The group-think content marketing echo-chamber has been around since I entered this business last decade. It’s very pervasive and cascades down our Twitter streams on a daily basis. However, there’s a lot more stuff in it today. It must be really frustrating to a newbie that decides to start a marketing career – constantly being told B.S. that doesn’t matter or isn’t true.
Many marketers get all caught up in the group-think that sits on every other marketing blog. In some ways it’s like a nauseating sickness that’s begging to be cured. When content marketers just echo the same group-think stories and buzz words on their blogs, best case, it shows a lack of critical thinking and creativity to come up with original ideas. Worse case, it negatively impacts the consumers of said content.
The victims of the echo-chamber are many. The costs of listening to it are vast. The fact is time is a finite resource and how we choose to spend that time developing our own marketing skills is critical to our professional success and the success of the brands we represent. Not only could marketers be missing out on other, more important, topics for self-improvement, but they could be implementing and executing bad advice.
In an attempt to protect the many, the below is a list of four group-think echo-chamber topics that deserve to be called out for what they are – not true, just a distraction or plain old bull sh%#. Don’t let yourself be caught up in these topics – just move on because your time is too valuable to be listing to it.
This doozy has been around for several years now and is still one of the fluffiest crap-lines told. Most of the folks saying this don’t even understand what “quality” content is. It’s not the best designed, most thorough, best edited, most researched or Shakespearean content.
Fact: people only go to the web for two reasons – to solve a problem or be entertained, quickly. Fact: businesses are in the business of solving people's problems. That’s what they do. Therefore, the highest quality content a marketer can produce is content that solves a prudent person’s problem the best and fastest and is recognized as such by a large enough revenue-driving audience.

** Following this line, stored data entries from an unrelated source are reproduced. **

(* ------------------------------------------------------------------ *)
(** ** Lemmas on infer_freq, date_range and describe_time_index *)











(* ------------------------------------------------------------------ *)
(** ** Lemmas on regularly spaced indexes *)












(* ------------------------------------------------------------------ *)
(** ** C5: the index-type error *)



(* ------------------------------------------------------------------ *)
(** ** C2: no inferable cadence *)




(* ------------------------------------------------------------------ *)
(** ** C8: regularly sampled series *)




(* ------------------------------------------------------------------ *)
(** ** C3: the cadence-to-parameter policy *)

(** C3 (code bug). The policy table matches the literals 'M', 'h' and 'd'
    and has no default: every other inferred frequency, None included,
    leaves lag1 unbound.  But pandas names a daily cadence 'D', so on three
    consecutive days the report's correlation panel gets no parameters
    instead of (30, 365, 'w'). *)
Theorem C3_daily_cadence_unmatched :
  self_correlation_params (Some "M") = Ok (12, 60, "h") /\
  self_correlation_params (Some "h") = Ok (24, 168, "d") /\
  self_correlation_params (Some "d") = Ok (30, 365, "w") /\
  self_correlation_params None = Err (UnboundLocalError "lag1") /\
  (forall f, f <> "M" -> f <> "h" -> f <> "d" ->
     self_correlation_params (Some f) = Err (UnboundLocalError "lag1")) /\
  describe_time_index ts_daily3 = Ok (mkTID (Some "D") 0 (2 * one_day) 0 []) /\
  report_correlation_params ts_daily3 = Err (UnboundLocalError "lag1").
Proof.
  split; [reflexivity|]. split; [reflexivity|]. split; [reflexivity|].
  split; [reflexivity|]. split.
  - intros f HM Hh Hd. simpl.
    apply String.eqb_neq in HM, Hh, Hd. rewrite HM, Hh, Hd. reflexivity.
  - split; vm_compute; reflexivity.
Qed.

(* ------------------------------------------------------------------ *)
(** ** C4: lag counts *)






(* ------------------------------------------------------------------ *)
(** ** C6: the differenced series *)

Lemma fsub_fin_not_nan a b : is_finite a = true -> is_finite b = true ->
  is_nan (fsub a b) = false.
Proof. destruct a, b; simpl; try discriminate; reflexivity. Qed.

Lemma dropna_diff_from_finite prev (t : list (Z * fval)) :
  is_finite prev = true -> forallb (fun e => is_finite (snd e)) t = true ->
  filter (fun e => negb (is_nan (snd e))) (diff_from prev t) = diff_from prev t.
Proof.
  revert prev. induction t as [|[k v] t IH]; intros prev Hp Ht; simpl; [reflexivity|].
  simpl in Ht. apply andb_true_iff in Ht as [Hv Ht].
  rewrite fsub_fin_not_nan by assumption. simpl. f_equal. apply IH; assumption.
Qed.

Lemma differenced_finite k v t dt nm :
  forallb (fun e => is_finite (snd e)) ((k, v) :: t) = true ->
  entries (differenced (mkSeries dt ((k, v) :: t) nm)) = diff_from v t.
Proof.
  intros H. simpl in H. apply andb_true_iff in H as [Hv Ht].
  unfold differenced, dropna, series_diff. simpl.
  apply dropna_diff_from_finite; assumption.
Qed.

Lemma diff_from_length prev t : List.length (diff_from prev t) = List.length t.
Proof.
  revert prev. induction t as [|[k v] t IH]; intros prev; simpl; [reflexivity | rewrite IH; reflexivity].
Qed.

Lemma diff_from_labels prev t : map fst (diff_from prev t) = map fst t.
Proof.
  revert prev. induction t as [|[k v] t IH]; intros prev; simpl; [reflexivity | rewrite IH; reflexivity].
Qed.

Lemma diff_from_nth k0 prev t i k v k' v' :
  nth_error ((k0, prev) :: t) i = Some (k, v) ->
  nth_error ((k0, prev) :: t) (S i) = Some (k', v') ->
  nth_error (diff_from prev t) i = Some (k', fsub v' v).
Proof.
  revert k0 prev i. induction t as [|[k1 v1] t IH]; intros k0 prev i H1 H2.
  - destruct i; discriminate.
  - destruct i as [|i].
    + simpl in H1, H2. injection H1 as <- <-. injection H2 as <- <-. reflexivity.
    + simpl. apply (IH k1 v1 i); assumption.
Qed.

Lemma fsub_self_zero q : fval_is_zero (fsub (Fin q) (Fin q)) = true.
Proof.
  unfold fsub, fneg, fadd, fval_is_zero. apply Qeq_bool_iff.
  apply (Qeq_trans _ (q + - q)); [apply Qred_correct | apply Qplus_opp_r].
Qed.

Lemma diff_from_constant q prev t :
  prev = Fin q -> Forall (fun e => snd e = Fin q) t ->
  forallb (fun e => fval_is_zero (snd e)) (diff_from prev t) = true.
Proof.
  revert prev. induction t as [|[k v] t IH]; intros prev Hp Ht; [reflexivity|].
  inversion Ht as [|? ? Hv Ht']; subst. simpl in Hv. subst v.
  cbn [diff_from forallb snd].
  rewrite (IH (Fin q) eq_refl Ht'), fsub_self_zero. reflexivity.
Qed.

(** C6 (counterexample). On the series [1, NaN, 3] (length 3) the
    differenced series is empty, not of length 2: dropna also removes the
    NaN differences on both sides of a missing value. *)
Lemma C6_nan_shortens_difference : entries (differenced ts_nan) = [].
Proof. vm_compute. reflexivity. Qed.

(** C6 (amended). For every held series of length n >= 2 whose values are
    all finite (no NaN, no infinity), the differenced series has length
    n - 1, its index is the original index without its first timestamp,
    its value at position i is original[i+1] - original[i] (the entry at
    original position i+1), and a constant series differences to all
    zeros. *)
Theorem C6_difference_of_finite_series (s : series)
    (Hlen : (2 <= List.length (entries s))%nat)
    (Hfin : forallb (fun e => is_finite (snd e)) (entries s) = true) :
  List.length (entries (differenced s)) = (List.length (entries s) - 1)%nat /\
  labels (differenced s) = tl (labels s) /\
  (forall i k v k' v',
     nth_error (entries s) i = Some (k, v) ->
     nth_error (entries s) (S i) = Some (k', v') ->
     nth_error (entries (differenced s)) i = Some (k', fsub v' v)) /\
  (forall q, Forall (fun e => snd e = Fin q) (entries s) ->
     forallb (fun e => fval_is_zero (snd e)) (entries (differenced s)) = true).
Proof.
  destruct s as [dt es nm]. cbn [entries] in Hlen, Hfin |- *.
  destruct es as [|[k0 v0] t]; [simpl in Hlen; lia|].
  unfold labels. rewrite (differenced_finite k0 v0 t dt nm Hfin).
  split; [rewrite diff_from_length; simpl; lia|].
  split; [rewrite diff_from_labels; reflexivity|].
  split.
  - intros i k v k' v' H1 H2. eapply diff_from_nth; eassumption.
  - intros q Hq. inversion Hq as [|? ? Hv Ht]; subst. simpl in Hv.
    apply (diff_from_constant q); assumption.
Qed.


Lemma C6_difference_of_finite_series_witness :
  (2 <= List.length (entries ts_const4))%nat /\
  forallb (fun e => is_finite (snd e)) (entries ts_const4) = true /\
  List.length (entries (differenced ts_const4)) = 3%nat /\
  forallb (fun e => fval_is_zero (snd e)) (entries (differenced ts_const4)) = true.
Proof.
  assert (Hl : (2 <= List.length (entries ts_const4))%nat) by (simpl; lia).
  assert (Hf : forallb (fun e => is_finite (snd e)) (entries ts_const4) = true)
    by reflexivity.
  destruct (C6_difference_of_finite_series ts_const4 Hl Hf) as (Hn & _ & _ & Hz).
  split; [exact Hl | split; [exact Hf | split]].
  - rewrite Hn. reflexivity.
  - apply (Hz (inject_Z 5)). repeat constructor.
Defined.

(* ------------------------------------------------------------------ *)
(** ** C1: witness *)

Lemma C1_stationarity_verdict_witness :
  exists d, describe_stationarity_pure adfuller_stub ts_daily3 = Ok d /\
  exists r c,
    adfuller_stub (values ts_daily3) = Ok r /\
    dict_get "p_value" d = Some (PFloat (adf_pvalue r)) /\
    dict_get "critical_value_5%" d = Some (PFloat c) /\
    In ("5%", c) (adf_critvalues r) /\
    dict_get "stationarity" d = Some (PBool (flt (adf_pvalue r) c)).
Proof.
  eexists. split.
  - vm_compute. reflexivity.
  - apply C1_stationarity_verdict. vm_compute. reflexivity.
Defined.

Adding a tinge of entertainment value can have a positive or a negative impact on quality perception, but the basic formula for quality remains the same. Many marketers are egotistical enough to believe they can determine if their content is quality or not. Content consumers are the only ones that determine if content is good or not, not marketers.
If there’s no audience, there’s no feedback loop, and thus no true way to determine if content is good or not. That’s why content promotion and distribution are so critical today for many industries.
Also, many marketers are duped into believing that quality content will naturally attract an audience. That might have been true four or five years ago, depending on the industry, but today, many industries are already oversaturated with content. The build it and they will come mantra is mostly dead – quality content or not.
Inbound might work for your business – it depends. We can argue about the definition of inbound marketing, but it truly boils to this: publish, broadcast and pray. It’s basically about creating content, optimizing it for search engines and broadcasting it via social and email – rinse and repeat.
The problem with this approach for many companies is that their vertical may already be saturated with companies doing inbound. There are only 10 organic positions in most search engines and social media is cranking down its organic visibility. If a brand doesn’t have a large enough pre-existing email list to broadcast to, which inbound channel will deliver the traffic?
Inbound marketing that includes earned and/or paid content promotion, when executed well, will likely work for your business. Inbound, in its current accepted form, is a deliberate exercise in owned media exclusively. Earned media is generally a passive exercise for many inbounders and paid media, while embraced by some, is often times considered blasphemous to inbound principles. Without deliberate and strategic earned and/or paid media promotion, inbound can be a losing and expensive strategy for many.
This horse has been beaten to death. Remember the two reasons people go to the Internet and why businesses are in business, above? If quality content needs to solve a problem the best and the fastest, then storytelling will just slow it down. However, for those content consumers looking to be entertained, storytelling can provide value. Unfortunately, most folks searching for solutions to their problems aren’t usually looking to be entertained, too.
This mantra probably exists as a marketing ploy to make traditional writers and journalist appear more valuable to content marketing efforts than marketers turned content producers. It’s a self-serving myth for them.
Since when did we decide to rebrand the phrase Internet marketing? Seriously, this is ridiculous. Some would argue that it’s really Internet marketing with an emphasis on company growth. Isn’t that the point of marketing anyway? This just represents a way for content marketers to say the same thing they said last year, but with a different spin. It’s not adding any value, shows a lack of creativity and represents just plain laziness by its purveyors. Don’t fall for this gimmick. It’s not worth your time.
This post originally had 10 different echo-chamber comments I was prepared to rant about, but as you can see above it was getting lengthy. Because there’s more out there you need to be wary when you come across new buzz phrases, slogans and absolutes – even if they seem to be on every other marketing blog on the planet. If you don’t you just might end up wasting a lot of your valuable time and resources.